┌──

(** [clearTimeout(entry.timer)]. *)
Definition clear_timer (f : Followed) (w : Watch) : Watch :=
  mkWatch (objects w) (followed w) (next w)
    (match f_timer f with Some t => List.filter (fun p => negb (bool_decide (p.1 = t))) (timers w) | None => timers w end) (reads w) (trace w).
Definition end_follow (id : string) (e : nat) (w : Watch) : Watch :=
  let w := set_place id e None (clear_timer (entry_of w e) w) in
  mkWatch (objects w) (OMap.del id (followed w)) (next w) (timers w) (reads w) (trace w).

(** [entry.timer = setTimeout(() => this.read(id))]. *)
Definition set_timer (id : string) (e : nat) (w : Watch) : Watch :=
  let f := entry_of w e in
  mkWatch (<[e := mkFollowed (f_of f) (f_place f) (f_listeners f) (Some (next w)) (f_until f) (f_nones f)]> (objects w)) (followed w) (S (next w))
    ((next w, id) :: timers w) (reads w) (trace w).

Definition add_listener (l : option nat) (ls : list nat) : list nat :=
  match l with Some l => if bool_decide (l ∈ ls) then ls else ls ++ [l] | None => ls end.

Definition follow (id : string) (first : option TurnPlace) (listener : option nat) (now : Z) (w : Watch) : Watch :=
  let '(e, w) := match OMap.get id (followed w) with
                 | Some e => (e, w)
                 | None => (next w, mkWatch (<[next w := mkFollowed id None [] None 0 0]> (objects w)) (OMap.set id (next w) (followed w)) (S (next w)) (timers w) (reads w) (trace w))
                 end in
  let f := entry_of w e in
  let w := with_entry e (mkFollowed (f_of f) (f_place f) (add_listener listener (f_listeners f)) (f_timer f) (now + FOLLOW_MS) (f_nones f)) w in
  let w := set_place id e (waitingPlace first) w in
  if is_working first then end_follow id e w
  else match f_timer (entry_of w e) with Some _ => w | None => set_timer id e w end.

(** A timer fires: [read] up to its await. *)
Definition fire (t : nat) (id : string) (w : Watch) : Watch :=
  let w := mkWatch (objects w) (followed w) (next w) (List.filter (fun p => negb (bool_decide (p = (t, id)))) (timers w)) (reads w) (trace w) in
  match OMap.get id (followed w) with
  | None => w
  | Some e =>
      let f := entry_of w e in
      let w := with_entry e (mkFollowed (f_of f) (f_place f) (f_listeners f) None (f_until f) (f_nones f)) w in
      mkWatch (objects w) (followed w) (next w) (timers w) ((e, id) :: reads w) (trace w)
  end.

(** The first read [(e, id)], gone. *)
Fixpoint drop_read (r : nat * string) (l : list (nat * string)) : list (nat * string) :=
  match l with [] => [] | x :: l => if bool_decide (x = r) then l else x :: drop_read r l end.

└──

**What to work on**
Reply with one number: the count of lines in the entries that include the word "negb".

**Response for this exercise**
2